Le Pape François a reçu le vendredi 18 octobre passé le chef de l’Etat
camerounais et sa suite. Sur le site de l’Etat du Vatican, on peut lire ceci : «
Le Saint- Père a reçu ce matin le Président camerounais M.Paul Biya, qui s'est
ensuite entretenu avec le Secrétaire pour les relations avec les états Mgr.
Dominique Mamberti. Ces entretiens cordiaux ont permis aux parties de se
féliciter de la qualité de relations renforcées par l'aboutissement d'un
accord-cadre sur le statut juridique de l'Eglise catholique, qui sera très
prochainement signé. Dans ce contexte, le chef de l'Etat a exprimé
l'appréciation par son pays de l'action de l'Eglise au sein de la société
camerounaise, tout particulièrement en matière d'éducation et de santé, mais
aussi en faveur de la paix et de la réconciliation. Il a également été question
de certains aspects relatifs à l'Afrique subsaharienne et du rôle que le
Cameroun joue pour favoriser la sécurité et la paix régionale. »
Les formes et usages diplomatiques ont été bien respectés. Qu’un chef d’Etat
soit reçu par le Pape dans le cadre des relations diplomatiques de son pays avec
le Vatican, c’est presque banal. Ce rituel est presque quotidien au Vatican car
malgré le refrain de la laïcité l’autorité morale et spirituelle du Pape dans le
monde laisse très peu de chefs d’Etats indifférents. En son temps, saint Paul
écrivait: « J'insiste avant tout pour qu'on fasse des prières de demande,
d'intercession et d'action de grâce pour tous les hommes, pour les chefs d'État
et tous ceux qui ont des responsabilités, afin que nous puissions mener notre
vie dans le calme et la sécurité, en hommes religieux et sérieux. Voilà une
vraie prière, que Dieu, notre Sauveur, peut accepter, car il veut que tous les
hommes soient sauvés et arrivent à connaître pleinement la vérité. » (1Tim2,
1-2).
Le Vatican a toujours eu le souci de bonnes relations avec les différents
Etats justement pour qu’en toute liberté l’Eglise catholique puisse mener ses
activités dans le calme et la sécurité, dans le respect de l’autorité politique
mais sans toutefois perdre son rôle prophétique. Ces relations facilitent aussi
la collaboration entre autorités politiques et responsables religieux dans la
poursuite des causes sociales communes telles que la santé et l’éducation.
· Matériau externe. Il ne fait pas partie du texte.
(** * Snakepit: the four-phase package handler and its validation framework

    A shallow embedding of [snakepit_handler.py] (the lifecycle controller
    [SnakepitHandler]) and of [validation_framework.py] (test-script
    generation, the generated driver's scoring, and the security scan),
    with the callers of the controller in [smart_snakepit.py] and
    [snakepit_cli.py], followed by the properties of the specification
    that concern them and by further properties read off the code.

    Conventions of the embedding.
    - Python objects that are shared by reference live in a store: every
      [PackageMetadata] object has an address in [records], every [dict]
      object that maps package names to records has an address in [dicts];
      [self.active_packages] is such an address.
    - Everything the handler asks of the outside world (clock, uuid, child
      processes, file removal, the history file) is answered by an
      environment record passed to the operation; an exception is carried
      as its text [str(e)].
    - [status_trace] is a ghost field: the sequence of values ever assigned
      to [status], in order.  The code keeps no such field; it is only
      what the lifecycle properties talk about. *)

From Stdlib Require Import ZArith NArith Ascii Floats.
From stdpp Require Import gmap strings list fin_maps.

Open Scope string_scope.

(* ===================================================================== *)
(** * snakepit_handler.py                                                 *)
(* ===================================================================== *)

Module Handler.

(** ** Data model *)

Inductive PackageStatus :=
| PENDING | INGESTING | TESTING | COLLABORATING
| FAILED | APPROVED | CONSCRIPTED | DESTROYED.

#[global] Instance PackageStatus_eq_dec : EqDecision PackageStatus.
Proof. solve_decision. Defined.

(** [PackageStatus.<X>.value] *)
Definition status_value (s : PackageStatus) : string :=
  match s with
  | PENDING => "pending"
  | INGESTING => "ingesting"
  | TESTING => "testing"
  | COLLABORATING => "collaborating"
  | FAILED => "failed"
  | APPROVED => "approved"
  | CONSCRIPTED => "conscripted"
  | DESTROYED => "destroyed"
  end.

(** Values stored in [validation_results] (a [Dict[str, Any]] that only ever
    receives strings and a return code). *)
Inductive value :=
| VStr (s : string)
| VInt (n : Z).

Record PackageMetadata := mkMeta {
  name : string;
  version : string;
  status : PackageStatus;
  ingest_time : float;
  test_time : option float;
  install_time : option float;
  sandbox_id : string;
  test_script : option string;
  error_log : list string;
  success_log : list string;
  dependencies : list string;
  validation_results : gmap string value;
  status_trace : list PackageStatus  (* ghost *)
}.

(** [pkg_meta.status = s] *)
Definition set_status (s : PackageStatus) (r : PackageMetadata) : PackageMetadata :=
  mkMeta (name r) (version r) s (ingest_time r) (test_time r) (install_time r)
         (sandbox_id r) (test_script r) (error_log r) (success_log r)
         (dependencies r) (validation_results r) (status_trace r ++ [s]).

(** [pkg_meta.error_log.append(msg)] *)
Definition add_error (msg : string) (r : PackageMetadata) : PackageMetadata :=
  mkMeta (name r) (version r) (status r) (ingest_time r) (test_time r) (install_time r)
         (sandbox_id r) (test_script r) (error_log r ++ [msg]) (success_log r)
         (dependencies r) (validation_results r) (status_trace r).

(** [pkg_meta.success_log.append(msg)] *)
Definition add_success (msg : string) (r : PackageMetadata) : PackageMetadata :=
  mkMeta (name r) (version r) (status r) (ingest_time r) (test_time r) (install_time r)
         (sandbox_id r) (test_script r) (error_log r) (success_log r ++ [msg])
         (dependencies r) (validation_results r) (status_trace r).

(** [pkg_meta.test_time = t] *)
Definition set_test_time (t : float) (r : PackageMetadata) : PackageMetadata :=
  mkMeta (name r) (version r) (status r) (ingest_time r) (Some t) (install_time r)
         (sandbox_id r) (test_script r) (error_log r) (success_log r)
         (dependencies r) (validation_results r) (status_trace r).

(** [pkg_meta.install_time = t] *)
Definition set_install_time (t : float) (r : PackageMetadata) : PackageMetadata :=
  mkMeta (name r) (version r) (status r) (ingest_time r) (test_time r) (Some t)
         (sandbox_id r) (test_script r) (error_log r) (success_log r)
         (dependencies r) (validation_results r) (status_trace r).

(** [pkg_meta.validation_results[k] = v] *)
Definition set_result (k : string) (v : value) (r : PackageMetadata) : PackageMetadata :=
  mkMeta (name r) (version r) (status r) (ingest_time r) (test_time r) (install_time r)
         (sandbox_id r) (test_script r) (error_log r) (success_log r)
         (dependencies r) (<[k := v]> (validation_results r)) (status_trace r).

(** One element of the JSON list kept in the history file, as
    [_save_package_history] builds it. *)
Record HistoryEntry := mkEntry {
  h_name : string;
  h_version : string;
  h_status : string;
  h_ingest_time : float;
  h_test_time : option float;
  h_install_time : option float;
  h_sandbox_id : string;
  h_error_log : list string;
  h_success_log : list string;
  h_validation_results : gmap string value
}.

Inductive level := INFO | WARNING | ERROR.

Definition addr := nat.

(** The handler together with the part of the world it acts on. *)
Record World := mkWorld {
  (* configuration and backend, fixed by [__init__] ([dry_run] is the
     [config['dry_run']] entry, which callers may flip) *)
  sandbox_dir : string;
  container_engine : option string;
  dry_run : bool;
  win32 : bool;                          (* [sys.platform == "win32"] *)
  (* object store *)
  active_packages : addr;                (* [self.active_packages], a dict object *)
  dicts : gmap addr (gmap string addr);  (* dict objects: name -> record object *)
  next_dict : addr;
  records : gmap addr PackageMetadata;   (* [PackageMetadata] objects *)
  next_record : addr;
  (* outside world *)
  sandboxes : gset string;               (* sandbox directories that exist, by id *)
  history_file : option (list HistoryEntry);  (* [None]: there is no history to load: the
                                                 file does not exist, or a failed write
                                                 left it empty or partial *)
  log : list (level * string)            (* what [self.logger] has emitted *)
}.

Definition with_dry_run (b : bool) (w : World) : World :=
  mkWorld (sandbox_dir w) (container_engine w) b (win32 w) (active_packages w)
          (dicts w) (next_dict w) (records w) (next_record w)
          (sandboxes w) (history_file w) (log w).

Definition with_dicts (d : gmap addr (gmap string addr)) (n : addr) (w : World) : World :=
  mkWorld (sandbox_dir w) (container_engine w) (dry_run w) (win32 w) (active_packages w)
          d n (records w) (next_record w)
          (sandboxes w) (history_file w) (log w).

Definition with_records (rs : gmap addr PackageMetadata) (n : addr) (w : World) : World :=
  mkWorld (sandbox_dir w) (container_engine w) (dry_run w) (win32 w) (active_packages w)
          (dicts w) (next_dict w) rs n
          (sandboxes w) (history_file w) (log w).

Definition with_sandboxes (s : gset string) (w : World) : World :=
  mkWorld (sandbox_dir w) (container_engine w) (dry_run w) (win32 w) (active_packages w)
          (dicts w) (next_dict w) (records w) (next_record w)
          s (history_file w) (log w).

Definition with_history (h : option (list HistoryEntry)) (w : World) : World :=
  mkWorld (sandbox_dir w) (container_engine w) (dry_run w) (win32 w) (active_packages w)
          (dicts w) (next_dict w) (records w) (next_record w)
          (sandboxes w) h (log w).

(** [self.logger.<lvl>(msg)] *)
Definition log_msg (lvl : level) (msg : string) (w : World) : World :=
  mkWorld (sandbox_dir w) (container_engine w) (dry_run w) (win32 w) (active_packages w)
          (dicts w) (next_dict w) (records w) (next_record w)
          (sandboxes w) (history_file w) (log w ++ [(lvl, msg)]).

(** The contents of the dict object [self.active_packages]. *)
Definition active (w : World) : gmap string addr :=
  default ∅ (dicts w !! active_packages w).

(** In-place update of the dict object [self.active_packages]. *)
Definition set_active (m : gmap string addr) (w : World) : World :=
  with_dicts (<[active_packages w := m]> (dicts w)) (next_dict w) w.

(** A new [PackageMetadata] object. *)
Definition alloc_record (r : PackageMetadata) (w : World) : addr * World :=
  (next_record w, with_records (<[next_record w := r]> (records w)) (S (next_record w)) w).

(** Writing through a reference to a [PackageMetadata] object. *)
Definition store (a : addr) (r : PackageMetadata) (w : World) : World :=
  with_records (<[a := r]> (records w)) (next_record w) w.

(** [self.active_packages[package_name]], with the object it refers to;
    [None] stands for [package_name not in self.active_packages] (a name
    bound to an address without an object cannot arise: records are never
    deallocated). *)
Definition lookup_active (package_name : string) (w : World)
  : option (addr * PackageMetadata) :=
  match active w !! package_name with
  | Some a => match records w !! a with
              | Some r => Some (a, r)
              | None => None
              end
  | None => None
  end.

(** [SnakepitHandler.__init__], after configuration loading and backend
    detection have produced their values. *)
Definition new_handler (dir : string) (engine : option string) (dry : bool)
    (is_win32 : bool) (hist : option (list HistoryEntry)) : World :=
  mkWorld dir engine dry is_win32 0 {[ 0 := ∅ ]} 1 ∅ 0 ∅ hist [].

(** ** Answers of the outside world *)

(** What [subprocess.run] did. *)
Inductive proc_result :=
| Exited (returncode : Z) (stdout stderr : string)
| TimeoutExpired (msg : string)
| FileNotFound (msg : string)
| OtherError (msg : string).

(** [_create_container_sandbox]: an exception while the Dockerfile or the
    test script is written, then the image build. *)
Record container_env := mkContainerEnv {
  ce_files : option string;
  ce_build : proc_result
}.

(** [_create_venv_sandbox]: [python -m venv], [pip install], and an
    exception while the test script is written. *)
Record venv_env := mkVenvEnv {
  ve_venv : proc_result;
  ve_pip : proc_result;
  ve_files : option string
}.

Record ingest_env := mkIngestEnv {
  ie_now : float;                 (* [time.time()] *)
  ie_uuid : string;               (* [str(uuid.uuid4())] *)
  ie_mkdir : option string;       (* exception of [sandbox_path.mkdir] *)
  ie_container : container_env;
  ie_venv : venv_env
}.

Record test_env := mkTestEnv {
  te_now : float;
  te_run : proc_result            (* the container run / the venv interpreter run *)
}.

(** Where an exception met [_save_package_history]: before
    [open(self.history_file, 'w')] has truncated the file (testing for it,
    reading it, parsing it, or the [open] itself), or after (while
    [json.dump] writes). *)
Inductive history_failure :=
| BeforeTruncation (e : string)
| AfterTruncation (e : string).

Record history_env := mkHistoryEnv {
  he_error : option history_failure  (* exception while the history file is read or written *)
}.

Record kill_env := mkKillEnv {
  ke_rmi : proc_result;           (* [<engine> rmi -f <tag>] *)
  ke_rmtree : option string;      (* exception of [shutil.rmtree] *)
  ke_history : history_env
}.

Inductive toml_outcome :=
| TomlAdded                       (* dependency appended and file rewritten *)
| TomlPresent                     (* dependency already listed *)
| TomlError (msg : string).       (* any exception *)

Record conscript_env := mkConscriptEnv {
  co_now : float;
  co_probe : string -> proc_result;   (* [<path> --version] *)
  co_install : proc_result;           (* the install command *)
  co_toml : toml_outcome;
  co_kill : kill_env
}.

(** ** Phase 1: ingest *)

(** [f"{name}{sep}{version}" if pkg_meta.version else pkg_meta.name] *)
Definition package_spec (sep : string) (r : PackageMetadata) : string :=
  if decide (version r = "") then name r else name r ++ sep ++ version r.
Et
s’il y a justement un domaine dans lequel l’Eglise catholique s’est distinguée
positivement dans la société camerounaise, c’est bien celui de la santé et de
l’éducation où la dignité humaine est capitale.
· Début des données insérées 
Lemma Draftset_type_invariant_witness :
  Draftset_init sample_draftset quiet_world [] = (inr sample_draftset, [])
  /\ Draftset_init unknown_draftset quiet_world [] = (inl AssertionError, []).
Proof.
  split.
  - apply (proj1 (Draftset_type_invariant sample_draftset sample_session
                    (JAtom PyNone) quiet_world [])).
    right. reflexivity.
  - apply (proj1 (proj2 (Draftset_type_invariant unknown_draftset
                           sample_session (JAtom PyNone) quiet_world []))).
    intros [H | H]; discriminate H.
Defined.

(** ** Submitting a draftset *)

Lemma truthy_str (s : string) : truthy (PyStr s) = true <-> s <> "".
Proof.
  cbn. destruct (String.eqb_spec s ""); cbn; split; intros; congruence.
Qed.

(** The three asserts of [submit_to] all hold: the request goes out. *)
Lemma submit_to_sends (self : Draftset) (role user : pyval)
  (w : world) (t : log) :
  py_in role submit_to_roles = true ->
  is_str user || is_none user = true ->
  xorb (truthy role) (truthy user) = true ->
  first_effect (submit_to self role user)
               (Net (submit_to_request self role user)) w t.
Proof.
  intros H1 H2 H3. unfold submit_to.
  apply assert_true_first_effect; [exact H1 |].
  apply assert_true_first_effect; [exact H2 |].
  apply assert_true_first_effect; [exact H3 |].
  apply first_effect_send. intros resp. auto with io_log.
Qed.

(** The exclusive-or does not hold: nothing goes out. *)
Lemma submit_to_rejects (self : Draftset) (role user : pyval)
  (w : world) (t : log) :
  xorb (truthy role) (truthy user) = false ->
  fails_before_io (submit_to self role user) AssertionError w t.
Proof.
  intros H. unfold submit_to.
  destruct (py_in role _) eqn:E1; [| apply assert_false_fails; reflexivity].
  apply assert_true_fails; [reflexivity |].
  destruct (is_str user || is_none user) eqn:E2;
    [| apply assert_false_fails; reflexivity].
  apply assert_true_fails; [reflexivity |].
  apply assert_false_fails. exact H.
Qed.

(** C10. With [role=None] and a string [s] as [user], [submit_to] gets past
    its checks and sends the request exactly when [s] is not empty; with
    the empty string it raises [AssertionError] before any request, the
    empty string counting as no user at all. *)
Theorem submit_to_user_string
  (self : Draftset) (s : string) (w : world) (t : log) :
  (first_effect (submit_to self PyNone (PyStr s))
                (Net (submit_to_request self PyNone (PyStr s))) w t
   <-> s <> "")
  /\ (fails_before_io (submit_to self PyNone (PyStr s)) AssertionError w t
      <-> s = "").
Proof.
  assert (Hsend : s <> "" ->
                  first_effect (submit_to self PyNone (PyStr s))
                    (Net (submit_to_request self PyNone (PyStr s))) w t).
  { intros Hs. apply submit_to_sends; try reflexivity.
    apply truthy_str in Hs. rewrite Hs. reflexivity. }
  assert (Hfail : s = "" ->
                  fails_before_io (submit_to self PyNone (PyStr s))
                                  AssertionError w t).
  { intros ->. apply submit_to_rejects. reflexivity. }
  split; split; auto.
  - intros Hfe ->.
    exact (first_effect_not_fails _ _ _ _ _ Hfe (Hfail eq_refl)).
  - intros Hf. destruct (string_dec s "") as [E | E]; [exact E |].
    exfalso. exact (first_effect_not_fails _ _ _ _ _ (Hsend E) Hf).
Qed.

Lemma submit_to_user_string_witness :
  fails_before_io (submit_to sample_draftset PyNone (PyStr ""))
                  AssertionError quiet_world []
  /\ first_effect (submit_to sample_draftset PyNone (PyStr "alice"))
        (Net (submit_to_request sample_draftset PyNone (PyStr "alice")))
        quiet_world [].
Proof.
  split.
  - apply (proj2 (submit_to_user_string sample_draftset "" quiet_world [])).
    reflexivity.
  - apply (proj1 (submit_to_user_string sample_draftset "alice"
                    quiet_world [])).
    discriminate.
Defined.

Lemma supplied_truthy (v : pyval) :
  is_str v || is_none v = true -> (truthy v = true <-> supplied v).
Proof.
  unfold supplied. destruct v as [| b | s | text b]; cbn; try discriminate.
  - intros _. split; [discriminate | intros [H _]; congruence].
  - intros _. destruct (String.eqb_spec s ""); cbn; split.
    + discriminate.
    + intros [_ H]. subst. congruence.
    + intros _. split; congruence.
    + reflexivity.
Qed.

Lemma role_is_str_or_none (role : pyval) :
  py_in role submit_to_roles = true -> is_str role || is_none role = true.
Proof. destruct role; cbn; auto. Qed.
Mais reconnaissons-le les usages diplomatiques et la fonction prophétique
cohabitent en général difficilement, pour la simple raison que la diplomatie au
sens mondain du terme s’accommode bien de l’hypocrisie, d’omissions, de
demi-vérités, voire de mensonges, qui ne sont pas des vertus évangéliques. C’est
pour cela que l’Eglise ne fait pas la politique. Ce qui m’intéresse ici ce n’est
pas ce que le Pape et le Chef de l’Etat camerounais se sont dit mais plutôt ce
qu’on n’a très probablement pas dit au Pape François sur le Cameroun. En effet,
dans le cadre des relations diplomatiques nous pêchons si souvent par omission.
Le tête-à-tête entre le Pape François et notre président a duré une quinzaine de
minutes suivi du traditionnel échange de cadeaux. Le pape a reçu du chef de
l’Etat camerounais une statue de la vierge avec l’enfant Jésus plus des
chasubles fabriquées par des religieuses camerounaises et portant les empreintes
artistiques d’un célèbre jésuite Camerounais, le P. Engelbert Mveng de regrettée
mémoire.
On ne pouvait pas trouver mieux puisque le pape lui-même est jésuite. Si je
ne peux que me réjouir de l’honneur ainsi fait à l’un de mes ainés et confrères,
comment oublier que c’est sous le présent régime qu’il a été brutalement
assassiné en 1995 et que les circonstances de ce meurtre crapuleux n’ont jamais
été élucidées. On doit à cet excellent artiste, historien et théologien entre
autres le logo de l’université de Yaoundé 1, les fresques de l’emblématique
monument de la réunification, une oeuvre d’art originale et bien sûr le recueil
de poèmes « Balafon » que les jeunes générations continuent à déguster dans le
cadre des programmes scolaires. On n’a sûrement pas dit au Pape François que le
régime en place n’a fait aucun effort pour élucider les circonstances de sa
mort. Le dossier a été purement et simplement classé et les démarches des
Jésuites pour en savoir plus ont été vaines. S’il en est ainsi des hommes et
femmes de cette envergure au Cameroun, qu’en est-il donc des pauvres dont se
soucie tant le Pape François ? Ils n’ont aucune chance dans un système
judiciaire très corrompu et peu indépendant comme le nôtre d’avoir accès à la
justice.
On n’a pas dit au Pape François que la souveraineté populaire est une fiction
au Cameroun, que la démocratie camerounaise est en panne parce que le régime
qu’il recevait a verrouillé le système électoral pour se donner les moyens de se
reproduire et de se maintenir. Non seulement en plein 21ème siècle le chef de
l’Etat est au pouvoir depuis 31 ans mais dans un pays comme le Cameroun, le
parti au pouvoir vient de « gagner » pour la énième fois les élections
législatives avec 148 sièges sur 180. C’est presque le retour au parti unique, à
la seule différence que quelques miettes sont laissées aux partis d’opposition
pour donner une coloration multipartiste au parlement camerounais.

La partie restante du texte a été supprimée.